__Your task__. Only the lines from the top of the data through the line containing "is a later event" should be duplicated, exactly as they appear.

** Opening Data excerpts block **

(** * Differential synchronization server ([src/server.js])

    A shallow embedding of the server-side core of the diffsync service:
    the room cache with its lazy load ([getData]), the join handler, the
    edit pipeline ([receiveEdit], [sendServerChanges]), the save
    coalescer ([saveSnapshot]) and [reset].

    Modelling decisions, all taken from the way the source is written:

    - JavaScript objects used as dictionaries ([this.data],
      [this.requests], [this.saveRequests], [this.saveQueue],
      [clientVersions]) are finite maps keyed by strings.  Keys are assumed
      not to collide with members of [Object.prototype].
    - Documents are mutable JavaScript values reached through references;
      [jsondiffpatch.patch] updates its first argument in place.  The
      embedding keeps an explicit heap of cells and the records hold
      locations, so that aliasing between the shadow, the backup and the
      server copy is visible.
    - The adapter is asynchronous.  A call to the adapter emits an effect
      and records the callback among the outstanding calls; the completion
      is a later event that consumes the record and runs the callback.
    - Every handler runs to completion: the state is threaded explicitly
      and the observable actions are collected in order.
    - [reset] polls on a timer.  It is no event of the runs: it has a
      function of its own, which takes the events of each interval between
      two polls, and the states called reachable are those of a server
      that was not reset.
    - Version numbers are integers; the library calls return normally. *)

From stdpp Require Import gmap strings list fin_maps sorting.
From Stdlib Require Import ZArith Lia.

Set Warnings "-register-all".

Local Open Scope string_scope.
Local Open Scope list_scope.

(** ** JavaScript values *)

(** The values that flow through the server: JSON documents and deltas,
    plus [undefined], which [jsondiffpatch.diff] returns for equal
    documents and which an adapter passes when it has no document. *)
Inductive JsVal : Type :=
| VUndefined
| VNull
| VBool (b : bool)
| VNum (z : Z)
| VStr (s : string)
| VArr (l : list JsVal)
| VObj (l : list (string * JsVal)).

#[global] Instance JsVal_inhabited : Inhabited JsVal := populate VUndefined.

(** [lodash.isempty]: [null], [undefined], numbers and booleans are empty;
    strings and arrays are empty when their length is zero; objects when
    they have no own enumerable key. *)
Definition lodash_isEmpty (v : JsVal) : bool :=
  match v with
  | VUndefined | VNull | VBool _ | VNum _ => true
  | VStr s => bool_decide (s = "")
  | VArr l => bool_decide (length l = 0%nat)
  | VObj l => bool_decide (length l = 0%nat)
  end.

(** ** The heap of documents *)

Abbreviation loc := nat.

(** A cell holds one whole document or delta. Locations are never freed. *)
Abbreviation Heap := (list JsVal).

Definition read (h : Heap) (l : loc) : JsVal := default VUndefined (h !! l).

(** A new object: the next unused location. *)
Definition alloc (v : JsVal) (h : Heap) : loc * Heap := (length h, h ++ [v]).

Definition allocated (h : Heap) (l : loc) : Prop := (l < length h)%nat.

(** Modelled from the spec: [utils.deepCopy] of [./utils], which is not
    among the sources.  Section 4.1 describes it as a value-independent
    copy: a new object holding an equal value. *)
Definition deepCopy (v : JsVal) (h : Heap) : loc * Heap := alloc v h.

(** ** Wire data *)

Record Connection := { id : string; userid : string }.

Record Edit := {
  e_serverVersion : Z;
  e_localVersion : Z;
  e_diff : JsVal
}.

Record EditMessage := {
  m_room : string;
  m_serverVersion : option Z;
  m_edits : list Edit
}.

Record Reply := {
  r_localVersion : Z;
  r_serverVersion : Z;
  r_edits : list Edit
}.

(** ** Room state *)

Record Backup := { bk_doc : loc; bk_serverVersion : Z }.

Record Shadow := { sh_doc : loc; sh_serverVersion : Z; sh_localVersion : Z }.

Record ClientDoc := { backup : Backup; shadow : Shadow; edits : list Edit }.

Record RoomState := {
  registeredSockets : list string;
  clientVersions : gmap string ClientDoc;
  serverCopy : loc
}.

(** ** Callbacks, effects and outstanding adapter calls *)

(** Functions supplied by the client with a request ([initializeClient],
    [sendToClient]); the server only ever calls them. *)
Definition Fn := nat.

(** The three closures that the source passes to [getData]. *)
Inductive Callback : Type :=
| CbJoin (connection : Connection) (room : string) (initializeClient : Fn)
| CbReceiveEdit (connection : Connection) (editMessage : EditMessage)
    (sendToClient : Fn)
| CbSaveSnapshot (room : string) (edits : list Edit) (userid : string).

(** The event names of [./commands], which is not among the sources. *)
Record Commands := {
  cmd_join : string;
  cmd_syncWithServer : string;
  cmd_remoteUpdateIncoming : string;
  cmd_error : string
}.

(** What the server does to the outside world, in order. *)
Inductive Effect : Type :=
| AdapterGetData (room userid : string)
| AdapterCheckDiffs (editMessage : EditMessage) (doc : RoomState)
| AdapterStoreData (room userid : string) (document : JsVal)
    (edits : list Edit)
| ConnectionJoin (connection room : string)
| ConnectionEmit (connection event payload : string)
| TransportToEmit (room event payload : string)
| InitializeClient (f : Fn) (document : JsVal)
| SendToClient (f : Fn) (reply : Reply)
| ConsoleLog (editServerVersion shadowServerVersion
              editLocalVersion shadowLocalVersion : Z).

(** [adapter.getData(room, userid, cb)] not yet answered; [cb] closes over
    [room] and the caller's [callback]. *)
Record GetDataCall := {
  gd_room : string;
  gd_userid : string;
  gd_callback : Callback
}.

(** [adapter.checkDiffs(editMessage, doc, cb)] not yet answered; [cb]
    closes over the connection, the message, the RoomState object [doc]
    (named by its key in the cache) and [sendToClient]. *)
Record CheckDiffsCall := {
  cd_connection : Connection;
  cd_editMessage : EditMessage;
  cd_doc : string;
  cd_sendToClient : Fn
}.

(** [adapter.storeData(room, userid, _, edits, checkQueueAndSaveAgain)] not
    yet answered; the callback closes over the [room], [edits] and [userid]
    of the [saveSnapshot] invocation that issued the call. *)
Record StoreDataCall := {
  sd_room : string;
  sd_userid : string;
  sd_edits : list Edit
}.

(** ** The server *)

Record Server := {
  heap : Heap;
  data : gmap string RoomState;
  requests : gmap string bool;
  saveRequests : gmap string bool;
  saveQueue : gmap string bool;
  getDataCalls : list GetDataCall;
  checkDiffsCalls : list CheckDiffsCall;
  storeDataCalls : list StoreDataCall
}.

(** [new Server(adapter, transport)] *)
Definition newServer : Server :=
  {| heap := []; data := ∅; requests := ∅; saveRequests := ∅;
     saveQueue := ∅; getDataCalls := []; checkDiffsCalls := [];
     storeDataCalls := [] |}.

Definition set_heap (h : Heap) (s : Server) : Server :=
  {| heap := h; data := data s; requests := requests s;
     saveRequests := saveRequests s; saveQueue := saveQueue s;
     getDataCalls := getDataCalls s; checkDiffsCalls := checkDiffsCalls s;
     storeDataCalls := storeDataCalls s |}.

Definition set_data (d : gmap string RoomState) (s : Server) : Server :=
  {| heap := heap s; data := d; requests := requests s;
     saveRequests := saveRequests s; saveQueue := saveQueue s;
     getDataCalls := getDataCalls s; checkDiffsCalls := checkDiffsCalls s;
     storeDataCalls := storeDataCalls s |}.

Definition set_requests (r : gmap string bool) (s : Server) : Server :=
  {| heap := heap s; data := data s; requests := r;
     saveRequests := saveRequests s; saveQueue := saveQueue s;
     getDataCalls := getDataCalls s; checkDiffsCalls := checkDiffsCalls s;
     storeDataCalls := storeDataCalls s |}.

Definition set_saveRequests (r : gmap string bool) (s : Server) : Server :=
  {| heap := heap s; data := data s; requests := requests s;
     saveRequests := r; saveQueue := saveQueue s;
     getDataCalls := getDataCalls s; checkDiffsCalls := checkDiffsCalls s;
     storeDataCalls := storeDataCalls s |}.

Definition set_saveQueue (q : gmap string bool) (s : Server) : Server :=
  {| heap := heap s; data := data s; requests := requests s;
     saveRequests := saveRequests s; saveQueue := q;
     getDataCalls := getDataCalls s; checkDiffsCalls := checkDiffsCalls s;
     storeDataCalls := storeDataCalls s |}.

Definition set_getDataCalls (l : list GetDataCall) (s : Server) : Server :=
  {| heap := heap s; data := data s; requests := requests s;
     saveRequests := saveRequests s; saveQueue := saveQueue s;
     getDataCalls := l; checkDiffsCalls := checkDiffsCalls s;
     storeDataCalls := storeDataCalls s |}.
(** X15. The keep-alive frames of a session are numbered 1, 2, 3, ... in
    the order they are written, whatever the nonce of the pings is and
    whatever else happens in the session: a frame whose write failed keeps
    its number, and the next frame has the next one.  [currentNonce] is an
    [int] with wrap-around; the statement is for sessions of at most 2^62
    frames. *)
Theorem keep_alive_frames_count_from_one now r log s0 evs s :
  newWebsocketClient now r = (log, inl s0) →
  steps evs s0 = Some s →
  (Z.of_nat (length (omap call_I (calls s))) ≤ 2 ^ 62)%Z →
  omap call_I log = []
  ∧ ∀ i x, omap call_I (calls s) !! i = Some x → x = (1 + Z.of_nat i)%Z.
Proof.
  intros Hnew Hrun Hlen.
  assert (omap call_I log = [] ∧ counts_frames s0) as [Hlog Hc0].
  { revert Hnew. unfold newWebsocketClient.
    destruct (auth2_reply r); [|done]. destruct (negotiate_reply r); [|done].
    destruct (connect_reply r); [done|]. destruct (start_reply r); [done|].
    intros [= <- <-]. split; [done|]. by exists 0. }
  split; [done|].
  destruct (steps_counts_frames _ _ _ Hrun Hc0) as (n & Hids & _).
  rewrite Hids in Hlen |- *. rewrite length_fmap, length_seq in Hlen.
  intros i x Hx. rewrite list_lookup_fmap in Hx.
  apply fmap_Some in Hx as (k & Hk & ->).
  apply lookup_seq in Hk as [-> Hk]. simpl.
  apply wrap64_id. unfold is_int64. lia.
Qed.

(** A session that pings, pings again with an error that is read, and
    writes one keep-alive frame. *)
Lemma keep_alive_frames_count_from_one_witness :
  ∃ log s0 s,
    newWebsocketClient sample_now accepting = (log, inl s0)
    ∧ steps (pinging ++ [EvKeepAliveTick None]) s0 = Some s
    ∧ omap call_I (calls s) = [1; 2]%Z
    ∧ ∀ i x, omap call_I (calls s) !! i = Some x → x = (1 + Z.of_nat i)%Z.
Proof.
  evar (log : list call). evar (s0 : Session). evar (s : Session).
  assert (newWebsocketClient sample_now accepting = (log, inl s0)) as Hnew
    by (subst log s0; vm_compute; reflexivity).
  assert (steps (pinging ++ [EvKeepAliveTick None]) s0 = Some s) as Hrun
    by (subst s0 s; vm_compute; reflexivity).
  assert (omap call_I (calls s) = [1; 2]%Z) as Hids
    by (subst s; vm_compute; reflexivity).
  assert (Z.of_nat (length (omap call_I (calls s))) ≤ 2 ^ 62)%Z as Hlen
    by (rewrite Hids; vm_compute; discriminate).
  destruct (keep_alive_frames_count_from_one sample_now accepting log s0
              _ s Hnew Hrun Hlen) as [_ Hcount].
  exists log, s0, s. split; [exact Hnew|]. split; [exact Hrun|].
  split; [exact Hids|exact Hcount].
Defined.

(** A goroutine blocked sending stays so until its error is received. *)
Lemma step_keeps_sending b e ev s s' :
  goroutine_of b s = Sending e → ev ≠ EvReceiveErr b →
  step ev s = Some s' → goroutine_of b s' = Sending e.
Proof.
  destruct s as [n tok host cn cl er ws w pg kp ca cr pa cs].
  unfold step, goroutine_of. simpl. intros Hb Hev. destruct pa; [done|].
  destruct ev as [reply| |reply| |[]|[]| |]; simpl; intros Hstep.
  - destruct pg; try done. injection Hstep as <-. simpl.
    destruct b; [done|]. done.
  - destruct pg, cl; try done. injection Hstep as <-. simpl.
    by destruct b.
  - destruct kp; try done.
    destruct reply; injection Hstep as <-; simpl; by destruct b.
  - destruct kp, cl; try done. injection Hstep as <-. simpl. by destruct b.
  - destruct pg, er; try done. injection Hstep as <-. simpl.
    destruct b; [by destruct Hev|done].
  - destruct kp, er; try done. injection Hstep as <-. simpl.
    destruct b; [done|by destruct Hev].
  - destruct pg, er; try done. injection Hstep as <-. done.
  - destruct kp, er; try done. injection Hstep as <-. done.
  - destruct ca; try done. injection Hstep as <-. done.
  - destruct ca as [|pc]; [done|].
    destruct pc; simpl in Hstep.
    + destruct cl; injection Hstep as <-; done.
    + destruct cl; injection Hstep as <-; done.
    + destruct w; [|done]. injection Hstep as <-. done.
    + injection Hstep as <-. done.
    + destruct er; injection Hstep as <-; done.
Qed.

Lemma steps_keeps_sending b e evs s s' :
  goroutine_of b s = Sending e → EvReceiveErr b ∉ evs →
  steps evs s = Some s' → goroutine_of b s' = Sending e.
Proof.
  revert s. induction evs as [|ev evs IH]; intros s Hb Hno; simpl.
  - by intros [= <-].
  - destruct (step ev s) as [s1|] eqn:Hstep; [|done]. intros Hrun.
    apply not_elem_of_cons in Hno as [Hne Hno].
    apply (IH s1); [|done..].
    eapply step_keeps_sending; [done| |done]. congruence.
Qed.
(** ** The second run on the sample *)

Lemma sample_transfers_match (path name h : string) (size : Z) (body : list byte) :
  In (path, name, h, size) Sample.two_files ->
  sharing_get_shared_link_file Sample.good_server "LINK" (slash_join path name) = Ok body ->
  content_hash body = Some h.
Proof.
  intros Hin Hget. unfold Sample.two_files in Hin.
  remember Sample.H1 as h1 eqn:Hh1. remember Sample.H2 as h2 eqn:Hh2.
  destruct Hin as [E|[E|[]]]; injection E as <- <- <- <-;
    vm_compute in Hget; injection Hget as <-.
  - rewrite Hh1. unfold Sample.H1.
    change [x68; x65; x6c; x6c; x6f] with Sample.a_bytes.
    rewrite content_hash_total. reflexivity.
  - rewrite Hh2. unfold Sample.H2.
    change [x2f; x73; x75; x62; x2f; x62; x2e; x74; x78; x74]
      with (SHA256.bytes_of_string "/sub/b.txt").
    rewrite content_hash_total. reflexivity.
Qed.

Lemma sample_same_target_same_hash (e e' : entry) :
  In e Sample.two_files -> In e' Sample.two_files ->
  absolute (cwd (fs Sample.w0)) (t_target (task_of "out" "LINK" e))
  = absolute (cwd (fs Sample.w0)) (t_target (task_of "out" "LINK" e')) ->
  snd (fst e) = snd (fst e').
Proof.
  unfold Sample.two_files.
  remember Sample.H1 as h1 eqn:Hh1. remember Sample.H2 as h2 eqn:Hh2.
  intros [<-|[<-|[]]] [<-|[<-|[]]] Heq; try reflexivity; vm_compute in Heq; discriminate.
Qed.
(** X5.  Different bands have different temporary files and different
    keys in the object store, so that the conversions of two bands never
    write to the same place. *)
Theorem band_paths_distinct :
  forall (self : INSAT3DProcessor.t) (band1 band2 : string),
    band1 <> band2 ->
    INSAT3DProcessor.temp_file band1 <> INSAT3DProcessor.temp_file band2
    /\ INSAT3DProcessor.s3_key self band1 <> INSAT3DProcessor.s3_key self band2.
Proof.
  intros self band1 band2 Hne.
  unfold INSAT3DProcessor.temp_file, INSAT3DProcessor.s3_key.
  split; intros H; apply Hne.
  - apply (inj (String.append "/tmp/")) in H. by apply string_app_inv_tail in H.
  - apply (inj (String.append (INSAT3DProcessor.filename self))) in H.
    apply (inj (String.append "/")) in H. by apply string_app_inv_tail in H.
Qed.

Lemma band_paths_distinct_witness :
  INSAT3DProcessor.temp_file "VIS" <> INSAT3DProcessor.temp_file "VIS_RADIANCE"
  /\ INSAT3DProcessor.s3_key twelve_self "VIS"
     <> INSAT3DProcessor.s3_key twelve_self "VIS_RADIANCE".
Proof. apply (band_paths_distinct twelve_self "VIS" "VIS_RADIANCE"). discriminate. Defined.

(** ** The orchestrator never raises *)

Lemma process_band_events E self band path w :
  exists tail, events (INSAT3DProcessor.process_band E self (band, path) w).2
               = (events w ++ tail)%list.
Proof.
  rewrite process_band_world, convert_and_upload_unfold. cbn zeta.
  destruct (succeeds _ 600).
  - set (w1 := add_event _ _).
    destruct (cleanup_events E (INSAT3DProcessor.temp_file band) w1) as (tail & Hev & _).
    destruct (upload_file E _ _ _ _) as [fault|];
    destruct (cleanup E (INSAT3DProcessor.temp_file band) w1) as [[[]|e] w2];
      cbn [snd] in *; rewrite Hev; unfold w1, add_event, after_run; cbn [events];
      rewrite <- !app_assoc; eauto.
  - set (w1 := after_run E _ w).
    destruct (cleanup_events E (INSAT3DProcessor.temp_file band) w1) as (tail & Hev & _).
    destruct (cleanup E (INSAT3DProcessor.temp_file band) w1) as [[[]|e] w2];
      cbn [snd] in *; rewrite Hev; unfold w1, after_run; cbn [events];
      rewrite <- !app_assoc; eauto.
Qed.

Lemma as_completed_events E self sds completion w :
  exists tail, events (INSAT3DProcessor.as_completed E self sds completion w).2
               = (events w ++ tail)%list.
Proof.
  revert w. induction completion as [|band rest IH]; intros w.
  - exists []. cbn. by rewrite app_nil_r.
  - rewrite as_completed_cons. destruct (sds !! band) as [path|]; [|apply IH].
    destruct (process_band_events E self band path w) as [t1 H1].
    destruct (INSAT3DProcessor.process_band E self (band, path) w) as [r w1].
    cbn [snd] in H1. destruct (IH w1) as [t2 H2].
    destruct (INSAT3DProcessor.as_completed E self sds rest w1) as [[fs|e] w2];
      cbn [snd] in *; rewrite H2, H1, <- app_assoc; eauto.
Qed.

** Closing Data excerpts block **

__Task answer__.
(** * Differential synchronization server ([src/server.js])

    A shallow embedding of the server-side core of the diffsync service:
    the room cache with its lazy load ([getData]), the join handler, the
    edit pipeline ([receiveEdit], [sendServerChanges]), the save
    coalescer ([saveSnapshot]) and [reset].

    Modelling decisions, all taken from the way the source is written:

    - JavaScript objects used as dictionaries ([this.data],
      [this.requests], [this.saveRequests], [this.saveQueue],
      [clientVersions]) are finite maps keyed by strings.  Keys are assumed
      not to collide with members of [Object.prototype].
    - Documents are mutable JavaScript values reached through references;
      [jsondiffpatch.patch] updates its first argument in place.  The
      embedding keeps an explicit heap of cells and the records hold
      locations, so that aliasing between the shadow, the backup and the
      server copy is visible.
    - The adapter is asynchronous.  A call to the adapter emits an effect
      and records the callback among the outstanding calls; the completion
      is a later event that consumes the record and runs the callback.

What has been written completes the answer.